Stored items
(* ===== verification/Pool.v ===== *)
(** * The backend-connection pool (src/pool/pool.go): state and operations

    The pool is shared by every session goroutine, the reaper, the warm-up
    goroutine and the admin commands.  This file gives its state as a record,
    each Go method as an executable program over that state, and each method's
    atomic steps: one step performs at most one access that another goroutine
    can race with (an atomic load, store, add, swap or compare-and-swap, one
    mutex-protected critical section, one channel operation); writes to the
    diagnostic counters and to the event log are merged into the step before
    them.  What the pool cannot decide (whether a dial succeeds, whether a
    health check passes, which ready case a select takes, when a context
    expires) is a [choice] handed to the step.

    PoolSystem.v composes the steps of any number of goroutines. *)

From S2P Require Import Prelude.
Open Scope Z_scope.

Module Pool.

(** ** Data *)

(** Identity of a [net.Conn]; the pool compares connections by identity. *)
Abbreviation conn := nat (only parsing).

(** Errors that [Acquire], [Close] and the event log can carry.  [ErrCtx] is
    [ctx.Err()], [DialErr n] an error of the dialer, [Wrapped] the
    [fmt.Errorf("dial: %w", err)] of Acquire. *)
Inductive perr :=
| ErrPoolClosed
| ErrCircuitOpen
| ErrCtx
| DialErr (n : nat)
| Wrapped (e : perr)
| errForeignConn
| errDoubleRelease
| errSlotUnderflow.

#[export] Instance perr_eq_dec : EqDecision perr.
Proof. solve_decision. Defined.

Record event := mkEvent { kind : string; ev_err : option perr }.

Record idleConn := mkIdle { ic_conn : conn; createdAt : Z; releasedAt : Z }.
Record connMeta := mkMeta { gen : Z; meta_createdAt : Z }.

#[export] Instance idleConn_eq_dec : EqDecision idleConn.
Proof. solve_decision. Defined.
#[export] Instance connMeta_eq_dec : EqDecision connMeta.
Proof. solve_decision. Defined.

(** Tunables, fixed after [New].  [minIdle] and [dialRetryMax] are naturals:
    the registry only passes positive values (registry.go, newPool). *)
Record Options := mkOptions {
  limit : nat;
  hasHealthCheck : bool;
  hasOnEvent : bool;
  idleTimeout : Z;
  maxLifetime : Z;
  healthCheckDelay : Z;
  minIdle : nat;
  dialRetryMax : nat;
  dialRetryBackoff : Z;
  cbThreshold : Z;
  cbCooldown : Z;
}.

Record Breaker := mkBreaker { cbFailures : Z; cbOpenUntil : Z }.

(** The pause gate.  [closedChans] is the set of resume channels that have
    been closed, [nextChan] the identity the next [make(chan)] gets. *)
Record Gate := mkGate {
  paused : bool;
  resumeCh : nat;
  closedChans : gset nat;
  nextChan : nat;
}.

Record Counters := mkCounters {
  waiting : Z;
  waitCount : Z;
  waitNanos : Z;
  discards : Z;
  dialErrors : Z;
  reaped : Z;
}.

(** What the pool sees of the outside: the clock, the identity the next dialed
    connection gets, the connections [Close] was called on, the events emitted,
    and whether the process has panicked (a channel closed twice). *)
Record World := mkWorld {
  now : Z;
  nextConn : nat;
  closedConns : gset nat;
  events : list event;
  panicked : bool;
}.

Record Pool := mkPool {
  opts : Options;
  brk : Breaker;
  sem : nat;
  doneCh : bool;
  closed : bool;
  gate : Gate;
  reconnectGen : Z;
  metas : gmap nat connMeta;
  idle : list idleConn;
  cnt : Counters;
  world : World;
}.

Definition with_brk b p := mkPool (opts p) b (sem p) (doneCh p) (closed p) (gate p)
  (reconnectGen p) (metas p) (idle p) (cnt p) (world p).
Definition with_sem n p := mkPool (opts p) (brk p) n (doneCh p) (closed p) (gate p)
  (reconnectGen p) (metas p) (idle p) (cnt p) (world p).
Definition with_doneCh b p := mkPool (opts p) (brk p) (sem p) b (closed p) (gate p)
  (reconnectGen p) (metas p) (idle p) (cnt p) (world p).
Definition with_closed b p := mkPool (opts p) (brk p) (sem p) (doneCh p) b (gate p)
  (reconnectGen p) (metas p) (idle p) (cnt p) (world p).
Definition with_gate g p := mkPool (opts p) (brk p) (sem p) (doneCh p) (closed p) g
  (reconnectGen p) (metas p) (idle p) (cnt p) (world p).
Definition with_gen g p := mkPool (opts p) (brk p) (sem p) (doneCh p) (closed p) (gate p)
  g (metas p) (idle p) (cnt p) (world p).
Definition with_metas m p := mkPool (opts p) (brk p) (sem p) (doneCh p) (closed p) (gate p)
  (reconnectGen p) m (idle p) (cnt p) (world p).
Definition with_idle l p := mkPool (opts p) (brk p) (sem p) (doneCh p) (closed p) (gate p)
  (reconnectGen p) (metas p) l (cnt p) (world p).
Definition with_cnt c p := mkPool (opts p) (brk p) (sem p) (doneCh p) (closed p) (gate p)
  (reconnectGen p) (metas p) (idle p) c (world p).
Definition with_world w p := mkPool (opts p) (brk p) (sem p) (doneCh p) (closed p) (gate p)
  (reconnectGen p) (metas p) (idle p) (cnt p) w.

==

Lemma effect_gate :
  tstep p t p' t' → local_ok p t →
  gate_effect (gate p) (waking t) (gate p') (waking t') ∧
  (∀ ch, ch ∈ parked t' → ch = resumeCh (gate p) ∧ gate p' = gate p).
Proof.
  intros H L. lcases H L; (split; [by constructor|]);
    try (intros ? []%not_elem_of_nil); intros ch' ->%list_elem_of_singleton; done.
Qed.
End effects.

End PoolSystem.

==

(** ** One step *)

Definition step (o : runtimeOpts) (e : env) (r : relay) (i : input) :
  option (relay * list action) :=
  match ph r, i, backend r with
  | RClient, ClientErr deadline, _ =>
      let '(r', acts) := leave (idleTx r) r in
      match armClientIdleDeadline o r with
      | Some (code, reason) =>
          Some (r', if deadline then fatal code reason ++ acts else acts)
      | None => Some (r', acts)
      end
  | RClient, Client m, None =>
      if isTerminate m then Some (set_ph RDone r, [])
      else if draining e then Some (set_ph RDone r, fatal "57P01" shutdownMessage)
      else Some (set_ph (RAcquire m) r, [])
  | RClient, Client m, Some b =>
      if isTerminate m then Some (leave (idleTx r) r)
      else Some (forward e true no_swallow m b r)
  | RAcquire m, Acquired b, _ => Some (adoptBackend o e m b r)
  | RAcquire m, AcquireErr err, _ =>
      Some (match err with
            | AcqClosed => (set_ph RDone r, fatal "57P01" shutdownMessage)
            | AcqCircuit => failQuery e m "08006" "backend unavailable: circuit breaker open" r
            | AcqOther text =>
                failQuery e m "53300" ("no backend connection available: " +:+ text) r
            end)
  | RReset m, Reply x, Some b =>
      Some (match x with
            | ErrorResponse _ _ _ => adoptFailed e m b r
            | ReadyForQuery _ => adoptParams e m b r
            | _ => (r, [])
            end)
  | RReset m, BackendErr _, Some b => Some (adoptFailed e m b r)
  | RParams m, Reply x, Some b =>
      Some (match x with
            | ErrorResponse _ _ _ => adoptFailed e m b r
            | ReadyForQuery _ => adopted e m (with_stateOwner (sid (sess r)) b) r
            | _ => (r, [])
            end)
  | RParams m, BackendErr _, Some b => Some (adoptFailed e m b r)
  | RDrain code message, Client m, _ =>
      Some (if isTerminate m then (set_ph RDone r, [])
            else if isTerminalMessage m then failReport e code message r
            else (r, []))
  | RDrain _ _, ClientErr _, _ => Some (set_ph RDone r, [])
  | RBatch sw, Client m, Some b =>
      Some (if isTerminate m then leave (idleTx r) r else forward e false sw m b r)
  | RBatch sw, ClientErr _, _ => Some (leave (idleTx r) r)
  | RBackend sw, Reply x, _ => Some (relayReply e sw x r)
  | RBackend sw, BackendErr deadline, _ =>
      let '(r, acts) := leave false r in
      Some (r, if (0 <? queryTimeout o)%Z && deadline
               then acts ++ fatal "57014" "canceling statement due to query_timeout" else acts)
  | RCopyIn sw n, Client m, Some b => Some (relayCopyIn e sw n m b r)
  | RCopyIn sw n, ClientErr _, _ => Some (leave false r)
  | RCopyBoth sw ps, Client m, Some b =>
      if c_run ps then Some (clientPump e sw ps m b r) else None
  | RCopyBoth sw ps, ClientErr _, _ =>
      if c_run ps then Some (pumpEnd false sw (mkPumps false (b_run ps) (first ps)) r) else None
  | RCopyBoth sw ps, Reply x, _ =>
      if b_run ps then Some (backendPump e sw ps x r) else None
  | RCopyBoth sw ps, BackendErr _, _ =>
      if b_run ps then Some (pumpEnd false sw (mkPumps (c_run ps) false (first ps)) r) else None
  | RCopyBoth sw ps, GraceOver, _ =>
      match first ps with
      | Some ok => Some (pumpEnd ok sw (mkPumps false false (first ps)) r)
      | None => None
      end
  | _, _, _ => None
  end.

▸ **Task statement**
Beginning with the line that has "try (intros ?" and ending with the line that has "End PoolSystem.", set down the lines above exactly and include no others.

▸ **Answer to the exercise**
    try (intros ? []%not_elem_of_nil); intros ch' ->%list_elem_of_singleton; done.
Qed.
End effects.

End PoolSystem.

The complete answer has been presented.